David H with provocative questions. They are fair questions, stated respectfully:
I'm interested in how you viewed the information regarding Alford pleas. I think it cuts both ways - if Alford pleas are possible, and Lueke did not affirmatively maintain his innocence, it seems that this would cut against him. These pleas are rare, though, and the prosecutor may not have been willing to go along with the plea deal if Lueke wanted to state his innocence on the record. A five second google search shows that California permitted these pleas at least as recently as 2006 (defendant: Jean Peyrelevade). But as to your larger point, Alford is indeed a formal, legal recognition that some defendants plead guilty while disputing their guilt.
I'm curious, though, about how many people rushing to give Lueke every possible benefit of the doubt would do so in other guilty plea (or nolo contendre) situations. I'm not calling anyone out specifically, and not assigning specific motives or biases, but would there be such support voiced if he was not a talented white athlete in the Mariners organization? Or just not a talented athlete? Or just not white? Or just not a Mariner? Think about all the people sitting behind bars because of a guilty plea right now - are you (not you jemanji but you commenters straining to find some gap in the information to support Lueke) as willing to assume they may be actually innocent as you are to assume that Lueke may be?
Here are over 250 people wrongly convicted and later exonerated by DNA or other evidence. According to the data compiled by the Innocence Project, "In about 25% of DNA exoneration cases, innocent defendants made incriminating statements, delivered outright confessions or pled guilty." People confess and plead guilty when they are innocent. This is a known fact. Do you give the benefit of the doubt to other convicted felons, or just Lueke?
=== Single White Female, Dept. ===
I believe that the question about Lueke's whiteness is a little retro. The president is black, the most popular movie star is black, and conservatives will vote Condolezza Rice long before they'll vote John Kerry. :- )
Many here remember that one of the three or four hottest flame wars on Detectovision.com was over Dr. D's defense of Carl Everett -- a "very" black man. And everybody will remember the hyper-friendly SSI/MC attitude toward Milton Bradley.

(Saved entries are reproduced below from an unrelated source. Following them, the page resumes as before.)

(** * Kwork crawl engine: a shallow embedding of the core and its properties

    The development follows the Python sources of the crawl engine:
    - [utils/rate_limiter.py]  (module [RateLimiter])
    - [utils/retry.py]         (module [Retry])
    - [utils/user_agents.py]   (module [UserAgents])
    - [core/selectors.py]      (module [Selectors])
    - [core/parser.py]         (module [Parser])

    Conventions.  Python [float] quantities (delays, timestamps, rate
    ceilings) are exact rationals [Q]; rounding is not modelled.  The wall
    clock is explicit: [time.time()] reads it, [asyncio.sleep d] advances it
    by [d] when [d] is positive.  Python exceptions are values of an error
    type, and a computation that may raise returns an outcome together with
    the state it leaves behind. *)

From stdpp Require Import gmap strings list pretty sorting.
From Stdlib Require Import Ascii ZArith QArith Qminmax Lia Lqa.

Open Scope Q_scope.

(** ** Python built-ins on numbers *)

Definition Qlt_bool (a b : Q) : bool := negb (Qle_bool b a).

(** [min(a, b)]: the first argument unless the second is strictly smaller. *)
Definition py_min (a b : Q) : Q := if Qlt_bool b a then b else a.
(* ===== verification/_CoqProject ===== *)
-Q . S2P
Prelude.v
GoString.v
Storage.v
Chunker.v
Retention.v
Calendar.v
Worm.v
Commit.v
Lsn.v
Timeline.v
Hash.v
WalSegment.v
Inventory.v
Json.v
WalPrune.v
Concur.v
Lease.v
GapState.v
RestorePreflight.v
Gc.v
GcFence.v
GcSweep.v
Envelope.v
Cas.v
FencedCommit.v
FenceProtocol.v
WalReceive.v
WalSink.v
WalSinkLive.v
BackupManifest.v
ManifestRead.v
SampleJson.v
ManifestStore.v
Hold.v
SoftDelete.v
Interleave.v
Pool.v
OrphanRace.v
Undelete.v
AuditLog.v
AuditVerify.v
Rotate.v
RestoreSeed.v
SharedKey.v
(* ===== verification/Storage.v ===== *)
(** The storage contract (internal/plugin/storage/storage.go) and the effect
    monad of the code that runs against it.

    A repository is a finite map from keys to objects.  A [prog] is a sequence
    of calls on the [StoragePlugin] interface and readings of the clock, with
    the pure code between two calls as the continuation.  What the environment
    decides about one call (a failure, a failure after the effect has landed, a
    clock reading, the order of a listing) is a [decision]; [run] executes a
    program against a stream of them, and [wp] is the weakest precondition over
    every stream a predicate admits.  The contents of an object are a value of
    an arbitrary type [B]: what a reader decodes from it is the reader's
    [Codec]. *)
From S2P Require Import Prelude GoString.
From Stdlib Require Import Ascii.

(** ** The contract's vocabulary *)

(** The sentinel errors of storage.go; every other failure is [ErrBackend]. *)
Inductive serr :=
| ErrNotFound
| ErrAlreadyExists
| ErrUnsupported
| ErrBackend (code : nat).

#[export] Instance serr_eq_dec : EqDecision serr.
Proof. solve_decision. Defined.

(** A fallible result. *)
Inductive result (E A : Type) :=
| Ok (a : A)
| Err (e : E).
Arguments Ok {E A} a.
Arguments Err {E A} e.

Definition is_ok {E A} (r : result E A) : bool :=
  match r with Ok _ => true | Err _ => false end.

Record Capabilities := { WORM : bool; ConditionalPut : bool }.

(** Object-lock modes. *)
Inductive WORMMode := WORMNone | WORMGovernance | WORMCompliance.

Record PutOptions := {
  IfNotExists : bool;
  ContentLength : Z;
  RetainUntil : time;
  RetentionMode : WORMMode
}.

Record ObjectInfo := {
  Key : string;
  Size : Z;
  ModTime : time
}.

#[export] Instance ObjectInfo_eq_dec : EqDecision ObjectInfo.
Proof. solve_decision. Defined.

Record object (B : Type) := Object {
  ob_body : B;
  ob_size : Z;
  ob_mod : time;
  ob_retain : time;
  ob_mode : WORMMode
}.
Arguments Object {B} _ _ _ _ _.
Arguments ob_body {B} _.
Arguments ob_size {B} _.
Arguments ob_mod {B} _.
Arguments ob_retain {B} _.
Arguments ob_mode {B} _.

(** Decoding an object's body as a document of type [T], and encoding one. *)
Class Codec (B T : Type) := {
  encode : T -> B;
  decode : B -> option T;
  decode_encode : forall x, decode (encode x) = Some x
}.
#[export] Hint Rewrite @decode_encode : pghs.

(** A codec of any countable type: the binary digits of its code. *)
Fixpoint bits (p : positive) : string :=
  match p with
  | xH => ""
  | xO p => String "0"%char (bits p)
  | xI p => String "1"%char (bits p)
  end.

Fixpoint unbits (s : string) : option positive :=
  match s with
  | EmptyString => Some xH
  | String c s => match unbits s with
                  | Some p => Some (if Ascii.eqb c "0"%char then xO p else xI p)
                  | None => None
                  end
  end.

Lemma unbits_bits p : unbits (bits p) = Some p.
Proof. induction p as [p IH|p IH|]; cbn; [by rewrite IH..|done]. Qed.

Definition countable_codec `{Countable T} : Codec string T.
Proof.
  refine {| encode := fun x => bits (countable.encode x);
            decode := fun s => match unbits s with Some p => countable.decode p | None => None end |}.
  intros x. rewrite unbits_bits. apply countable.decode_encode.
Defined.

(** ** Calls and programs *)

Inductive op (B : Type) : Type -> Type :=
| OGet (k : string) : op B (result serr B)
| OStat (k : string) : op B (result serr ObjectInfo)
| OPut (k : string) (b : B) (o : PutOptions) : op B (result serr unit)
| ODelete (k : string) : op B (result serr unit)
| ORename (src dst : string) : op B (result serr unit)
| OSetRetention (k : string) (until : time) (mode : WORMMode) : op B (result serr unit)
| OList (prefix : string) : op B (list ObjectInfo * option serr)
| ONow : op B time.
Arguments OGet {B} k.
Arguments OStat {B} k.
Arguments OPut {B} k b o.
Arguments ODelete {B} k.
Arguments ORename {B} src dst.
Arguments OSetRetention {B} k until mode.
Arguments OList {B} prefix.
Arguments ONow {B}.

Sports fans especially pick their faves -- Junior, Michael Jordan, Edgar, whoever -- based on factors other than the color of their skin these days. That's my opinion, anyway. I'd have rather had Jesus Montero than Justin Smoak....
=== Bias, Dept. ===
There is a tendency toward the Lueke side of the argument this week on SSI, no doubts there. I believe that this is for three reasons:
1) The other half of the story has been already been stated and argued, by Geoff Baker in the Seattle Times.
2) There is a backlash in America against a court system, and media system, that is unfair to white males accused of sex crimes.
3) The truth on this issue is toward the Lueke side of the argument.
The "backlash" isn't an Angry White Male thing. It's a simple recognition of injustice. Political excesses are necessarily going to cause equal-and-opposite reactions.
Geoff has argued strongly, but in my humble opinion in some points incorrectly -- and the very detail of his argument have seduced the analysts here into filling the vacuum with accurate responses.
Any reader is welcome to go back to the beginning of this discussion, and see that, if anything, the general consensus was too tentative about defending Lueke's point of view. Only after the truth began to dawn, did opinion coalesce around the idea that, "Hey, this kid really isn't getting a fair shake."
Josh Lueke physically looks, and comes off in print, as a fairly unsavory character. I don't think people wound up siding with him because he's a sympathetic character.
Hold up your hand, if you believe that SSI readers would have analyzed the arguments differently, if the accused had been Michael Pineda.